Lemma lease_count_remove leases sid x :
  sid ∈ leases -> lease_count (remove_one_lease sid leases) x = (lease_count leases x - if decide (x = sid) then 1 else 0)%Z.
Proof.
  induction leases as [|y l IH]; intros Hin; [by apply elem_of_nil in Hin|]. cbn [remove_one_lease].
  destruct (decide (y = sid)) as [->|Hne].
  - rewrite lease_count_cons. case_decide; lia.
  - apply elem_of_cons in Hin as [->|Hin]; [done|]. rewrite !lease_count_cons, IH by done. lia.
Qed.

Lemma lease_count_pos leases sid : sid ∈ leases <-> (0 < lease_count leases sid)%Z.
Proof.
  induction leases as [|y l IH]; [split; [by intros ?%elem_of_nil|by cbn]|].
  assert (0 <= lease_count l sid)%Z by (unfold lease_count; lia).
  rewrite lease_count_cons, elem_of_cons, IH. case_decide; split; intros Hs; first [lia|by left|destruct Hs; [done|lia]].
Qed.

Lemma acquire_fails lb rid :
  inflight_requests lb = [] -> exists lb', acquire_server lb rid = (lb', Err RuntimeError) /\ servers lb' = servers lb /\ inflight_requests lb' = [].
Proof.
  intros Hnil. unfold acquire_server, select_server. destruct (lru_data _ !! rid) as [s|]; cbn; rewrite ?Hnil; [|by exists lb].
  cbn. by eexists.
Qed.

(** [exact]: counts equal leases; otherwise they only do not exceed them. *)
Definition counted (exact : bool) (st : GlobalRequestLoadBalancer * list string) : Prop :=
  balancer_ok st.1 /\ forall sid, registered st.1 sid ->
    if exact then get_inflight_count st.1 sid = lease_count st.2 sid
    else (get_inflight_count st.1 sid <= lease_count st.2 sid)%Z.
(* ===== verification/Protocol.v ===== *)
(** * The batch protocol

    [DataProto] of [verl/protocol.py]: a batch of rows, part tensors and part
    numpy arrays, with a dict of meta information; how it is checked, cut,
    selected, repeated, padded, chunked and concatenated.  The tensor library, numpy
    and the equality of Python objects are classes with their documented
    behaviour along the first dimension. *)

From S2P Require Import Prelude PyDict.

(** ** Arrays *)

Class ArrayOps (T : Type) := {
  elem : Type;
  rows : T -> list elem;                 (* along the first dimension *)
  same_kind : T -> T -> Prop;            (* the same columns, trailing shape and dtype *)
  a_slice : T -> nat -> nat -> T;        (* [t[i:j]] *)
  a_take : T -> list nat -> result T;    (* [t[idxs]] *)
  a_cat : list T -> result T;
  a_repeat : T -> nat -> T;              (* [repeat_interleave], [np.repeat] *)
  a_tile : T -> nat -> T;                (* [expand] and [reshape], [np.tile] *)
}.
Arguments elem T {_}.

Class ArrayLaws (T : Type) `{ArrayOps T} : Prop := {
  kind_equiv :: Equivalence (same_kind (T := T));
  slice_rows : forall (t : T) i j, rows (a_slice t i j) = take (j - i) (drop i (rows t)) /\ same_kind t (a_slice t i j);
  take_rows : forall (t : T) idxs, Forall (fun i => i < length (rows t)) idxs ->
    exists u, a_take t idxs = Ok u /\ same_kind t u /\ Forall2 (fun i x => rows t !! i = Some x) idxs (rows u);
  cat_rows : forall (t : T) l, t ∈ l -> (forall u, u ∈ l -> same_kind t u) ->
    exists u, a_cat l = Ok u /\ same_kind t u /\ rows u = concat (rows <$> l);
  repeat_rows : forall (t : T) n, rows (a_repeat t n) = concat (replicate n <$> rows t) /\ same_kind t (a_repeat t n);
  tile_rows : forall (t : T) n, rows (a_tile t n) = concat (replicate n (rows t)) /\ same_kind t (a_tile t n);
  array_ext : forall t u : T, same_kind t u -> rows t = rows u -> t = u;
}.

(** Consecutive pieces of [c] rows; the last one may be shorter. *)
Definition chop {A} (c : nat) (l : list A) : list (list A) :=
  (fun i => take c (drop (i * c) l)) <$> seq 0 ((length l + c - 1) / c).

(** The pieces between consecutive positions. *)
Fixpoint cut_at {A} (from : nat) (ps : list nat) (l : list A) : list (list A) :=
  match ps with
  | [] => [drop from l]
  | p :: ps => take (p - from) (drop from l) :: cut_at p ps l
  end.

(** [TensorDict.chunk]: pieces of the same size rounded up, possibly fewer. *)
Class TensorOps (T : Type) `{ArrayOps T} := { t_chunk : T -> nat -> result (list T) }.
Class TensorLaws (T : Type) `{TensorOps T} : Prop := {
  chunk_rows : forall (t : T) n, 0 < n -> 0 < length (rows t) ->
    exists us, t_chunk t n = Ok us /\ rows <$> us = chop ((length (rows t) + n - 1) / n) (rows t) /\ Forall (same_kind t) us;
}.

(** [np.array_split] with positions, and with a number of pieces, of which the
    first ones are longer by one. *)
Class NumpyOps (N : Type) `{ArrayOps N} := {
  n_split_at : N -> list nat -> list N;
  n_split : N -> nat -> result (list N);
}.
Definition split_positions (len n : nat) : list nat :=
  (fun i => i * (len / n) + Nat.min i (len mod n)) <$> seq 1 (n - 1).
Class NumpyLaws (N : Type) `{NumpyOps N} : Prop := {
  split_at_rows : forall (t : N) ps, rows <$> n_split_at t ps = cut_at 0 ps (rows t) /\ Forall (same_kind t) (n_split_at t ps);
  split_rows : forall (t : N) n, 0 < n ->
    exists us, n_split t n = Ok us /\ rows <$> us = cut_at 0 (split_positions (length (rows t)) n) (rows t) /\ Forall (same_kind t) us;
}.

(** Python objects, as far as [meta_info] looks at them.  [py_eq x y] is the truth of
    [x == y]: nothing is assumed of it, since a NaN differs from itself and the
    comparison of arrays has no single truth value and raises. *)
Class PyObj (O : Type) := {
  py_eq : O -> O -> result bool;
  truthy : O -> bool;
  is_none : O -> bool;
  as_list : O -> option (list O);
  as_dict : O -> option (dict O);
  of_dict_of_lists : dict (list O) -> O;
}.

*-*-*

- _What is needed_
For the listing above, print only the lines starting at the line containing "n_split_at : N -> list nat -> list N;" and ending at the line containing "(** Python objects, as", exactly, both included.

- _Task result_
  n_split_at : N -> list nat -> list N;
  n_split : N -> nat -> result (list N);
}.
Definition split_positions (len n : nat) : list nat :=
  (fun i => i * (len / n) + Nat.min i (len mod n)) <$> seq 1 (n - 1).
Class NumpyLaws (N : Type) `{NumpyOps N} : Prop := {
  split_at_rows : forall (t : N) ps, rows <$> n_split_at t ps = cut_at 0 ps (rows t) /\ Forall (same_kind t) (n_split_at t ps);
  split_rows : forall (t : N) n, 0 < n ->
    exists us, n_split t n = Ok us /\ rows <$> us = cut_at 0 (split_positions (length (rows t)) n) (rows t) /\ Forall (same_kind t) us;
}.

(** Python objects, as far as [meta_info] looks at them.  [py_eq x y] is the truth of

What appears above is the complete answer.